Expat Voice: Pangs of Separation

Deborah Manzoori moved to India with only a two-month notice period and little knowledge of what to expect at her new home.


When Deborah Manzoori’s husband told her about having to move to India in two months, the first thought that struck her was that the family will have to say no to taking a 10-year-old boy from Derby in their foster care.

“It was heartbreaking not taking him into our family,” Manzoori told Little India, recalling her sudden move to India from the United Kingdom with her husband and daughter in 2015. Everything happened so swiftly that the enormity of the change dawned on Manzoori much later. “Only when I was on the plane to Bengaluru did I realize that I am not just leaving the UK, but leaving behind some of my closest friends, family and the comfort of being in my own country,” she says.

Manzoori’s husband Rez works for the Rolls Royce operations in Bengaluru. While Manzoori, 47, belongs to Britain, he traces his roots to Iran and Denmark.

Manzoori tells us how her journey has been in India so far:

The First Few Weeks

I started getting gastric problems after the first few days, suffered from diarrhea and lost about 15 kg. It was a good thing that we had registered ourselves in a hospital as soon as we arrived in India. This took care of most of my sickness, and we didn’t have to run around looking for a good hospital.

A Whole New Lifestyle
In the UK, I never had to run to more than one shop to make a decent meal for my family. But here I need to go to the grocery store first, and then to the butcher’s shop and stand in the line. Sometimes the brand or organic product that I had bought the last time becomes suddenly unavailable at the store. This never used to be the case back home where I could find everything under one roof.

Challenges in India
I go to pick up my 11-year-old daughter Zahra from school every afternoon, and I find myself dealing with many rash drivers. The roads are terrible here and no one seems to drive in a lane.
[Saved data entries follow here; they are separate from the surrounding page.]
(** An experiment whose test loader is [loader]. *)
Definition experiment (loader : list (Tensor Q * Tensor Q)) : MnistExperiment :=
  {| args := Toy.options false;
     dataloaders := {| train := []; test := loader |} |}.

(** A parser that rejects the command line. *)
Definition reject (ns : Namespace) : result Namespace :=
  Raise (CollaboratorError "unrecognized arguments").

End Scripted.

(** ** A model that reconstructs too few examples

    Its state is the number of examples its [sample] holds: the first
    examples of the input, unchanged. *)

Module Short.

#[global] Instance model : Model (R := Q) nat := {|
  model_call x k :=
    (Ok (<["sample" :=
             {| shape := k :: tail (shape x);
                data := take (k * numel_of (tail (shape x))) (data x) |}]>
           (Toy.output x)), k);
  sample_prior k ms :=
    (Ok {| shape := [k; 1; 1; 1]; data := replicate k 0%Q |}, ms);
  global_step _ := 0%Z
|}.

Definition world (k : nat) : World (R := Q) (MS := nat) (Pad := Q) :=
  {| model_state := k; image_files := [] |}.

End Short.

(** * Properties *)

(** ** Hyperparameter parsing *)

Section ParseArgsFacts.
Variable ArgumentParser : Type.
Variable add_required_args :
  ArgumentParser → list (string * default_value) → ArgumentParser.
Variable add_argument : ArgumentParser → argument → ArgumentParser.
Variable parse_args : ArgumentParser → result Namespace.

#[local] Abbreviation parse := (_parse_args ArgumentParser add_required_args add_argument parse_args).
#[local] Abbreviation configured parser :=
  (add_argument (add_required_args parser required_args) wd_argument).

Lemma classic_divide (b a : Z) : (b | a)%Z ∨ ¬ (b | a)%Z.
Proof.
  destruct (decide (b = 0%Z)) as [->|Hb].
  - destruct (decide (a = 0%Z)) as [->|Ha]; [left; by exists 0%Z|].
    right. intros [k Hk]. lia.
  - destruct (decide (a `mod` b = 0)%Z) as [Hm|Hm].
    + left. by apply Z.mod_divide.
    + right. intros Hd. destruct Hm. by apply Z.mod_divide.
Qed.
I had never experienced things like power cuts, shortage of water, bad roads, the lack of convenience to get goods for home. The list goes on. Dealing with all these troubles was one of the most challenging factors.

Cultural Differences
My husband spends most of his time at work and the only time we socialize is when we get invited for an office party, which is usually organized during a festival like Diwali or Eid. I wear a sari or a salwar kameez during these times because you stand out when you wear something different.

Traveling in the Region
We want to travel to as many nearby countries as possible while we are in India. We have been to Delhi, Hyderabad, Puducherry and other cities, and other countries like Maldives, Thailand, and Cambodia. Hong Kong and Sri Lanka are next on the list.

Social Life
My daughter goes to a global school called Stonehill International School, which is a few kilometers away from where we stay. I made some good friends when I went to a PTA meeting, where I met many expat moms and could relate to and talk to them. We have also organized many events together for the school and often catch up in a coffee shop.
I have made many expat friends through the Overseas Women’s Community (OWC), which holds monthly meetings.

The interview has been condensed and edited.